Lang genug gesessen, sagte mein Verstand. Ich stand auf und ging den Donaukai entlang in östlicher Richtung zur Landspitze, wo der Inn in die Donau mündete. Ich liebte den Inn, der kraftvoll herbei floss und sein Wasser in die lahm strömende Donau drückte. Wie wenn sie sich nicht mögen würden, vermischten die beiden Flüsse ihr Wasser nur allmählich; noch einige hundert Meter weit sah man am rechten Ufer graues Wasser vom Inn deutlich getrennt vom olivfarbenen der Donau. Ich folgte ein gutes Stück weit dem Inn, bevor ich nach rechts abbog, hoch in die Stadt ging und weiter bis zu einem Supermarkt, in dem ich einkaufte, was ich zum Leben brauchte; heute für das Abendessen ein Lachssteak, Sahnemeerrettich, tiefgefrorenen Blattspinat und Basmati Reis, und Kirschen für den Nachtisch.

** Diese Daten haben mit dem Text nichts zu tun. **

(** *** Trimming a character *)

Lemma skip_while_suffix {A} (P : A -> bool) l : exists pre, l = pre ++ skip_while P l.
Proof. induction l as [|a l [pre IH]]; [by exists []|]. cbn. destruct (P a); [exists (a :: pre); cbn; congruence | by exists []]. Qed.

Lemma trim_end_prefix c s : exists post, s = trim_end_matches c s ++ post.
Proof.
  destruct (skip_while_suffix (byte_eqb c) (reverse s)) as [pre Hp]. exists (reverse pre).
  unfold trim_end_matches. rewrite <- reverse_app, <- Hp. by rewrite reverse_involutive.
Qed.

Lemma trim_end_noop c s b : b <> c -> trim_end_matches c (s ++ [b]) = s ++ [b].
Proof.
  intros Hb. unfold trim_end_matches. rewrite reverse_app. cbn [reverse]. rewrite reverse_singleton. cbn [app skip_while].
  unfold byte_eqb. rewrite bool_decide_eq_false_2 by done. by rewrite reverse_cons, reverse_involutive.
Qed.

Lemma rsplit_once_None sep s : rsplit_once sep s = None <-> sep ∉ s.
Proof.
  unfold rsplit_once. destruct (byte_position _ (reverse s)) as [i|] eqn:E.
  - split; [done|]. apply byte_position_Some in E as (b & Hs & ->%byte_eqb_iff & _). intros Hn. exfalso. apply Hn.
    rewrite <- elem_of_reverse, Hs. rewrite elem_of_app. right. apply list_elem_of_here.
  - rewrite byte_position_None, byte_eqb_false_forall, elem_of_reverse in E. done.
Qed.

(** A parsed number ends with a digit. *)
Lemma digits_value_last w radix acc s b z :
  digits_value w radix acc (s ++ [b]) = Some z -> is_Some (to_digit radix b).
Proof.
  revert acc. induction s as [|b' s IH]; intros acc; cbn [app digits_value].
  - destruct (to_digit radix b); [done|discriminate].
  - destruct (to_digit radix b'); [|done]. destruct (checked_mul _ _ _); [|done]. destruct (checked_add _ _ _); [apply IH|done].
Qed.

Lemma from_str_radix_last w radix s z : from_str_radix w radix s = Some z -> exists s' b, s = s' ++ [b] /\ is_Some (to_digit radix b).
Proof.
  intros H. destruct s as [|b s _] using rev_ind; [done|]. exists s, b. split; [done|].
  unfold from_str_radix in H. destruct s as [|b' s]; cbn [app] in H.
  - case_decide as E; [by rewrite decide_True in H|]. by apply (digits_value_last _ _ _ []) in H.
  - case_decide as E.
    + rewrite decide_False in H by (by destruct s). by apply digits_value_last in H.
    + by apply (digits_value_last _ _ _ (b' :: s)) in H.
Qed.
(* ===== verification/TtlIndex.v ===== *)
(** * The TTL-indexed reverse map

    Models [crates/utils/lib/ttl_reverse_index.rs]: keys own members with
    individual expiries, a reverse index maps members back to keys, and an
    ordered map of expirations holds one entry per binding.  The network engine
    stores in it which hostnames the guest's own DNS answers bound to which
    addresses.

    [Instant]s are integers (nanoseconds); the hash maps are [gmap]s, the hash
    sets [gset]s and the ordered map of expirations a [gmap] whose first entry
    is computed with the derived lexicographic order of [Expiry].  The
    refinement theorems relate every operation to the abstract state a client
    sees: the partial function from (key, member) to expiry instant. *)

From S2P Require Import Prelude.

(** The sequence distinguishes bindings with the same expiry. *)
Record Expiry := mkExpiry { expires_at : Z; sequence : Z }.

#[global] Instance Expiry_eq_dec : EqDecision Expiry.
Proof. solve_decision. Defined.

#[global] Instance Expiry_countable : Countable Expiry.
Proof.
  refine (inj_countable' (fun e => (expires_at e, sequence e))
                         (fun p => mkExpiry p.1 p.2) _).
  by intros [].
Defined.

(** The derived [Ord]: fields compared in declaration order. *)
Definition expiry_ltb (a b : Expiry) : bool :=
  (expires_at a <? expires_at b)
  || ((expires_at a =? expires_at b) && (sequence a <? sequence b)).

Record TtlReverseIndex (K M : Type) `{Countable K} `{Countable M} := mkIndex {
  by_key : gmap K (gmap M Expiry);
  by_member : gmap M (gset K);
  expirations : gmap Expiry (K * M);
  next_sequence : Z
}.
Arguments mkIndex {K M _ _ _ _}.
Arguments by_key {K M _ _ _ _}.
Arguments by_member {K M _ _ _ _}.
Arguments expirations {K M _ _ _ _}.
Arguments next_sequence {K M _ _ _ _}.

Section TtlReverseIndex.
Context {K M : Type} `{Countable K} `{Countable M}.
Abbreviation index := (TtlReverseIndex K M).
Implicit Types (t : index) (k key : K) (m member : M) (now expires : Z).

(** ** Operations *)

Definition default_index : index := mkIndex ∅ ∅ ∅ 0.

(** [BTreeMap::first_key_value]: the entry with the least key. *)
Fixpoint min_entry (l : list (Expiry * (K * M))) : option (Expiry * (K * M)) :=
  match l with
  | [] => None
  | e :: l' =>
      match min_entry l' with
      | Some e' => if expiry_ltb e'.1 e.1 then Some e' else Some e
      | None => Some e
      end
  end.

Definition first_key_value t : option (Expiry * (K * M)) :=
  min_entry (map_to_list (expirations t)).

Definition forget_reverse t member key : index :=
  match by_member t !! member with
  | Some keys =>
      let keys' := keys ∖ {[key]} in
      mkIndex (by_key t)
              (if decide (keys' = ∅) then delete member (by_member t)
               else <[member := keys']> (by_member t))
              (expirations t) (next_sequence t)
  | None => t
  end.

(** Remove a binding whose expiry entry has already been popped. *)
Definition unbind t key member : index :=
  match by_key t !! key with
  | Some bindings =>
      let bindings' := delete member bindings in
      forget_reverse
        (mkIndex (if decide (bindings' = ∅) then delete key (by_key t)
                  else <[key := bindings']> (by_key t))
                 (by_member t) (expirations t) (next_sequence t))
        member key
  | None => t
  end.

(** One iteration of the eviction loop: [None] when the loop stops. *)
Definition evict_step t now : option index :=
  match first_key_value t with
  | Some (expiry, (key, member)) =>
      if expires_at expiry <=? now then
        Some (unbind (mkIndex (by_key t) (by_member t)
                              (delete expiry (expirations t)) (next_sequence t))
                     key member)
      else None
  | None => None
  end.

Fixpoint evict_loop (fuel : nat) t now : index :=
  match fuel with
  | O => t
  | S fuel' =>
      match evict_step t now with
      | Some t' => evict_loop fuel' t' now
      | None => t
      end
  end.

(** Every iteration pops one entry, so the number of entries bounds the loop. *)
Definition evict_expired t now : index := evict_loop (size (expirations t)) t now.

Definition bind t key member expires : index :=
  let bindings := default ∅ (by_key t !! key) in
  let t := mkIndex (<[key := bindings]> (by_key t)) (by_member t)
                   (expirations t) (next_sequence t) in
  let insert_new (exps : gmap Expiry (K * M)) :=
    let expiry := mkExpiry expires (next_sequence t) in
    mkIndex (<[key := <[member := expiry]> bindings]> (by_key t))
            (<[member := {[key]} ∪ default ∅ (by_member t !! member)]> (by_member t))
            (<[expiry := (key, member)]> exps)
            (wrap 64 (next_sequence t + 1)) in
  match bindings !! member with
  | Some previous =>
      if expires <=? expires_at previous then t
      else insert_new (delete previous (expirations t))
  | None => insert_new (expirations t)
  end.

Definition bind_all t key (members : list M) expires : index :=
  fold_left (fun t member => bind t key member expires) members t.

(** The body of the loop of [remove_key] over the removed member map. *)
Definition remove_member key t (entry : M * Expiry) : index :=
  forget_reverse (mkIndex (by_key t) (by_member t) (delete entry.2 (expirations t))
                          (next_sequence t))
                 entry.1 key.

Definition remove_key t key : index :=
  match by_key t !! key with
  | Some removed =>
      fold_left (remove_member key) (map_to_list removed)
        (mkIndex (delete key (by_key t)) (by_member t) (expirations t) (next_sequence t))
  | None => t
  end.

Definition insert_index t key (members : list M) (ttl now : Z) : index :=
  bind_all (remove_key (evict_expired t now) key) key members (now + ttl).

Definition extend t key (members : list M) (ttl now : Z) : index :=
  bind_all (evict_expired t now) key members (now + ttl).

(** The scan of [try_extend]: the set of distinct members, or [None] when the
    number of new bindings exceeds [remaining]. *)
Fixpoint try_extend_scan (existing : option (gmap M Expiry)) (remaining : Z)
    (members : list M) (unique : gset M) (added : Z) : option (gset M) :=
  match members with
  | [] => Some unique
  | member :: members' =>
      if decide (member ∈ unique) then
        try_extend_scan existing remaining members' unique added
      else if decide (is_Some (existing ≫= (.!! member))) then
        try_extend_scan existing remaining members' ({[member]} ∪ unique) added
      else
        let added := added + 1 in
        if added >? remaining then None
        else try_extend_scan existing remaining members' ({[member]} ∪ unique) added
  end.
(** *** One cached answer *)

Lemma cache_index s domain fam addrs ttl now :
  exists capacity,
    let i1 := evict_expired (resolved_hostnames s) now in
    capacity = Z.of_nat (binding_count i1)
      + Z.min (saturating_sub MAX_BINDINGS_PER_HOSTNAME
                 (hostname_bindings i1 (normalize_hostname domain)))
              (saturating_sub MAX_RESOLVED_HOSTNAME_BINDINGS (Z.of_nat (binding_count i1)))
    /\ let '(s', ok) := cache_resolved_hostname s domain fam addrs ttl now in
       (resolved_hostnames s', ok)
       = try_extend i1 (mkKey (normalize_hostname domain) fam) (map normalize_ip_addr addrs)
                    ttl now capacity.
Proof.
  eexists. split; [reflexivity|]. unfold cache_resolved_hostname, hostname_bindings.
  by destruct (try_extend _ _ _ _ _ _).
Qed.

Lemma cache_within_limits s domain fam addrs ttl now :
  wf (resolved_hostnames s) -> room (resolved_hostnames s) (length addrs) ->
  within_limits (resolved_hostnames s) ->
  within_limits (resolved_hostnames (cache_resolved_hostname s domain fam addrs ttl now).1).
Proof.
  intros Hwf Hroom Hlim.
  destruct (cache_index s domain fam addrs ttl now) as (cap & Hcap & Heq).
  set (i1 := evict_expired (resolved_hostnames s) now) in *.
  assert (wf i1) as Hwf1 by (by apply evict_expired_wf).
  assert (within_limits i1) as [Ht Hh].
  { apply (within_limits_mono (resolved_hostnames s)); try done.
    intros k m e. by apply evict_expired_sub. }
  assert (room i1 (length (map normalize_ip_addr addrs))) as Hr1.
  { unfold room, i1 in *. rewrite evict_expired_next, length_map; done. }
  destruct (try_extend_counts i1 (mkKey (normalize_hostname domain) fam)
              (map normalize_ip_addr addrs) ttl now cap Hwf1 Hr1) as (n & Hn & Hb & Hk & Ho).
  destruct (evict_expired_twice_counts (resolved_hostnames s) now Hwf) as [Hbc Hmc].
  fold i1 in Hbc, Hmc. rewrite Hbc in Hn, Hb. rewrite Hmc in Hk.
  destruct (cache_resolved_hostname s domain fam addrs ttl now) as [s' ok].
  apply (f_equal fst) in Heq. cbn in Heq. cbn. rewrite Heq.
  unfold saturating_sub in *. split.
  - rewrite Hb. lia.
  - intros h. specialize (Hh h) as Hhh. specialize (Hh (normalize_hostname domain)).
    unfold hostname_bindings in *.
    destruct (decide (h = normalize_hostname domain)) as [->|Hne].
    + destruct fam; rewrite Hk, Ho, Hmc by congruence; lia.
    + rewrite !Ho, !Hmc by congruence. lia.
Qed.

Lemma abs_lookup_hit (i : hostname_index) a now P :
  wf i ->
  member_matches i a now (fun key => P (hostname key)) = true
  <-> exists k e, abs i !! (k, a) = Some e /\ now < e /\ P (hostname k) = true.
Proof. intros. by rewrite member_matches_spec. Qed.

Lemma cache_try_extend s domain fam addrs ttl now s' ok :
  wf (resolved_hostnames s) -> room (resolved_hostnames s) (length addrs) ->
  cache_resolved_hostname s domain fam addrs ttl now = (s', ok) ->
  wf (resolved_hostnames s')
  /\ next_sequence (resolved_hostnames s') <= next_sequence (resolved_hostnames s) + zlen addrs
  /\ abs (resolved_hostnames s')
     = if ok then abs_bind (abs_evict (abs (resolved_hostnames s)) now)
                    (mkKey (normalize_hostname domain) fam) (map normalize_ip_addr addrs) (now + ttl)
       else abs_evict (abs (resolved_hostnames s)) now.
Proof.
  intros Hwf Hroom Hc.
  destruct (cache_index s domain fam addrs ttl now) as (cap & _ & Heq). rewrite Hc in Heq.
  set (i1 := evict_expired (resolved_hostnames s) now) in *.
  assert (wf i1) as Hwf1 by (by apply evict_expired_wf).
  set (op := OpTryExtend (mkKey (normalize_hostname domain) fam) (map normalize_ip_addr addrs)
               ttl now cap).
  assert (room i1 (op_members op)) as Hr1.
  { unfold room, i1, op in *. cbn. rewrite evict_expired_next, length_map; done. }
  pose proof (apply_op_refines i1 op Hwf1 Hr1) as Hop.
  cbn [apply_op op] in Hop. rewrite <- Heq in Hop. cbn in Hop.
  destruct Hop as (Hwf' & Hseq & Hspec). split; [done|].
  split.
  { unfold i1 in Hseq. rewrite evict_expired_next, length_map in Hseq; done. }
  assert (abs_evict (abs i1) now = abs_evict (abs (resolved_hostnames s)) now) as Hidem.
  { unfold i1. rewrite abs_evict_expired by done. unfold abs_evict.
    rewrite map_filter_filter. apply map_filter_ext. naive_solver. }
  rewrite Hidem in Hspec. destruct (abs_fits _ _ _ _); injection Hspec as Ha Hok; by subst ok.
Qed.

Während der Lachs im Backofen garte, der Spinat auftaute und der Reis in Salzwasser kochte, klingelte mein Telefon. Meine Schwester rief an und erkundigte sich, wie es mir geht. Das tat sie alle zwei Wochen. Weil meine Antwort, „es geht so“, melancholisch rüber kam, versuchte sie mich mit einer skurrilen Geschichte aufzuheitern:

„In Tübingen befreite die Feuerwehr einen jungen Mann aus einer Vulva.“ An dieser Stelle wartete sie ein paar Sekunden, bevor sie fortfuhr: „Aus einer in Stein gehauenen Vulva, die als Kunstwerk vor dem Mikrobiologischen Institut steht. Der Typ ist darauf herum geklettert, dabei mit den Beinen in den Schlitz gerutscht und darin stecken geblieben.“

Ich lachte, und sie lachte mit mir.

„Woher weißt du das?“, fragte ich, „du bist doch schon lange weg von Tübingen.“

„Von Diddi, einer Studienfreundin, die als Chemielehrerin in Tübingen Wurzeln schlug. Von ihr erfahre ich Jahr für Jahr, was es Neues in Tübingen gibt.“

„Das ist schön“, sagte ich.

„Bist du in den nächsten Tagen zuhause?“, fragte sie.

„Ja, warum?“

„Ich fahre zur Erholung nach Bad Füssing und will….“

Mit dem Wort „super“ unterbrach ich sie. „Von dort ist es nicht weit nach Passau. Weißt du schon, wann du kommst?“

„Am Samstag, ich werde dich von Bad Füssing aus noch einmal anrufen.“

„Ich freue mich“, sagte ich. „Bis bald.“

„Ja, bis bald“, hörte ich von ihr; dann noch den Nachsatz: „Pass auf dich auf.“

Ein bisschen aufgekratzt von dem Gespräch gab ich meinem Abendessen den letzten Schliff, siebte den Reis ab, würzte den Spinat mit Kräutersalz, strich Sahnemeerrettich auf das Lachssteak und wusch die Kirschen in warmem Salzwasser. Mit einem vollen Teller und einem Glas Spätburgunder setzte ich mich an meinen Esstisch. Als Tischmusik wählte ich ein Violinkonzert von Mozart. Ein leckeres Essen und göttliche Musik, mehr konnte ich nicht wollen.